More than 930 infants were surrendered between Jan. 1, 2001 and Dec. 31, 2017, according to the California Department of Social Services. The department’s website says that data indicates a generally decreasing trend of abandonments since enactment of the Safely Surrendered Baby Law, from 25 cases in 2002 to five or less cases per year since 2010, representing an 80 percent decrease.
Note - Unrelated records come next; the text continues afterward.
(** * Squashfs mount-time initialisation: [kernel/fs/squashfs/super.c]

    A shallow embedding of [supported_squashfs_filesystem],
    [squashfs_fill_super], [squashfs_statfs] and [squashfs_put_super],
    and the properties of the mount protocol proved about them.

    Integers are [Z] with the conversions of the C code written out;
    pointers are [N] (an [unsigned long]), so that the kernel's
    error-encoded pointers keep their meaning.  The kernel allocator is
    an explicit component of the state: a log of allocation and release
    events from which the liveness of a block is computed, and a flag
    raised by a release of a block that is not live or an access
    through a released pointer. *)

From Stdlib Require Import ZArith List Bool Lia.
Import ListNotations.
Local Open Scope Z_scope.

(** ** Fixed-width integers *)

Definition u16 (x : Z) : Z := x mod 2 ^ 16.
Definition u32 (x : Z) : Z := x mod 2 ^ 32.
Definition u64 (x : Z) : Z := x mod 2 ^ 64.

(** Conversion of an unsigned value to the signed type of the same
    width (two's complement, as gcc does it). *)
Definition s16 (x : Z) : Z :=
  let v := u16 x in if v <? 2 ^ 15 then v else v - 2 ^ 16.
Definition s64 (x : Z) : Z :=
  let v := u64 x in if v <? 2 ^ 63 then v else v - 2 ^ 64.

(** The on-disk fields are little-endian; once the bytes are read the
    conversion yields the unsigned value of the field. *)
Definition le16_to_cpu : Z -> Z := u16.
Definition le32_to_cpu : Z -> Z := u32.
Definition le64_to_cpu : Z -> Z := u64.

Arguments u16 : simpl never.
Arguments u32 : simpl never.
Arguments u64 : simpl never.
Arguments s16 : simpl never.
Arguments s64 : simpl never.
Arguments le16_to_cpu : simpl never.
Arguments le32_to_cpu : simpl never.
Arguments le64_to_cpu : simpl never.

(** ** Kernel constants and error pointers

    [errno-base.h] and [err.h] of the kernel. *)

Definition EINVAL : Z := 22.
Definition ENOMEM : Z := 12.
Definition MAX_ERRNO : Z := 4095.
Definition NULL : N := 0.
Definition MS_RDONLY : Z := 1.

Definition ERR_PTR (error : Z) : N := Z.to_N (u64 error).
Definition IS_ERR (ptr : N) : bool := 2 ^ 64 - MAX_ERRNO <=? Z.of_N ptr.
Definition PTR_ERR (ptr : N) : Z := s64 (Z.of_N ptr).

(** ** The format header

    [squashfs_fs.h] is not among the sources: the names [super.c] takes
    from it are the fields of this record, and every definition below
    is parameterised by it. *)

Record squashfs_fs_h := {
  SQUASHFS_MAGIC : Z;
  SQUASHFS_MAJOR : Z;
  SQUASHFS_MINOR : Z;
  ZLIB_COMPRESSION : Z;
  SQUASHFS_START : Z;
  SQUASHFS_INVALID_BLK : Z;
  SQUASHFS_FILE_SIZE : Z;
  SQUASHFS_FILE_LOG : Z;
  SQUASHFS_METADATA_SIZE : Z;
  SQUASHFS_NAME_LEN : Z;
  SQUASHFS_INODE_OFFSET : Z -> Z;
  sizeof_squashfs_super_block : Z
}.

(** Modelled from the spec: the header [squashfs_fs.h] is missing, and
    this instance gives its names the values of the 4.0 format (major 4
    and minor 0 supported, a 131072-byte block with block_log 17
    accepted, the offset of an inode locator in its low 16 bits).  It is
    used to run the model on concrete inputs. *)
Definition squashfs_4_0 : squashfs_fs_h := {|
  SQUASHFS_MAGIC := 0x73717368;
  SQUASHFS_MAJOR := 4;
  SQUASHFS_MINOR := 0;
  ZLIB_COMPRESSION := 1;
  SQUASHFS_START := 0;
  SQUASHFS_INVALID_BLK := -1;
  SQUASHFS_FILE_SIZE := 131072;
  SQUASHFS_FILE_LOG := 17;
  SQUASHFS_METADATA_SIZE := 8192;
  SQUASHFS_NAME_LEN := 256;
  SQUASHFS_INODE_OFFSET := fun a => Z.land a 0xffff;
  sizeof_squashfs_super_block := 96
|}.

(** ** [supported_squashfs_filesystem] (super.c, lines 48-65)

    The three arguments are [short]; the comparisons are made on their
    values. *)

Definition supported_squashfs_filesystem (H : squashfs_fs_h)
    (major minor comp : Z) : Z :=
  if major <? SQUASHFS_MAJOR H then - EINVAL
  else if (SQUASHFS_MAJOR H <? major) || (SQUASHFS_MINOR H <? minor)
  then - EINVAL
  else if negb (comp =? ZLIB_COMPRESSION H) then - EINVAL
  else 0.

(** ** The on-disk superblock *)

Module Disk.
(** Modelled from the spec: [struct squashfs_super_block] is declared in
    [squashfs_fs.h], which is missing.  The fields are those super.c
    reads; each holds the raw little-endian value of the width section 3
    of the specification gives it, decoded where super.c decodes it. *)
Record squashfs_super_block := {
  s_magic : Z;
  inodes : Z;
  block_size : Z;
  fragments : Z;
  compression : Z;
  block_log : Z;
  flags : Z;
  no_ids : Z;
  s_major : Z;
  s_minor : Z;
  root_inode : Z;
  bytes_used : Z;
  id_table_start : Z;
  xattr_table_start : Z;
  inode_table_start : Z;
  directory_table_start : Z;
  fragment_table_start : Z;
  lookup_table_start : Z
}.
End Disk.

(** ** The kernel allocator

    Every block the mount obtains is recorded with the primitive that
    produced it and what it is for.  Blocks are numbered in allocation
    order and a number is never handed out twice, so a stale pointer is
    always recognised. *)

Inductive allocator := Kmalloc | Vmalloc | Cache | Inode | Dentry.

Inductive kind :=
| K_msblk | K_workspace | K_sblk | K_block_cache | K_read_page
| K_id_table | K_fragment_cache | K_fragment_index
| K_inode_lookup_table | K_meta_index | K_root_inode | K_root_dentry.

Inductive event :=
| Alloc (f : allocator) (k : kind) (p : N)
| Free (f : allocator) (p : N).

Definition allocator_eqb (f g : allocator) : bool :=
  match f, g with
  | Kmalloc, Kmalloc | Vmalloc, Vmalloc | Cache, Cache
  | Inode, Inode | Dentry, Dentry => true
  | _, _ => false
  end.

Definition kind_eqb (j k : kind) : bool :=
  match j, k with
  | K_msblk, K_msblk | K_workspace, K_workspace | K_sblk, K_sblk
  | K_block_cache, K_block_cache | K_read_page, K_read_page
  | K_id_table, K_id_table | K_fragment_cache, K_fragment_cache
  | K_fragment_index, K_fragment_index
  | K_inode_lookup_table, K_inode_lookup_table
  | K_meta_index, K_meta_index | K_root_inode, K_root_inode
  | K_root_dentry, K_root_dentry => true
  | _, _ => false
  end.

(** The program points of [squashfs_fill_super]: one per guarded
    statement, plus its three labels and the state after [return]. *)
Inductive label :=
| alloc_msblk | alloc_workspace | alloc_sblk | read_superblock
| check_magic | check_supported | check_bytes_used | check_block_size
| check_block_log | check_root_inode | populate
| init_block_cache | alloc_read_page | load_id_table | test_fragments
| init_fragment_cache | load_fragment_index
| allocate_lookup_table | load_inode_lookup_table
| allocate_root | read_root_inode | alloc_root_dentry
| failed_mount | failure | returned.

(** [struct super_block], the fields [super.c] touches.  [s_op] and
    [s_export_op] are [true] when they point to the squashfs operation
    tables.  [s_maxbytes] and the three mutexes are not modelled: nothing
    below reads them. *)
Record super_block := {
  s_fs_info : N;
  s_magic : Z;
  s_flags : Z;
  s_op : bool;
  s_export_op : bool;
  s_root : N
}.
Beginning in Texas with the Baby Moses laws in 1999, all 50 states to this day have enacted their own infant safe haven laws, according to the U.S. Children’s Bureau. These laws in general aim to save the lives of newborn children who may be at risk for abandonment in unsafe locations, such as trash cans or public restrooms.

“If you’re out there and struggling with this, the fire station will accept the baby,” said LAFD’s Battalion Chief Scott LaRue in an interview with KABC. “There is no judgment. We understand it’s an emotional time, and we will make sure the baby gets the care needed.”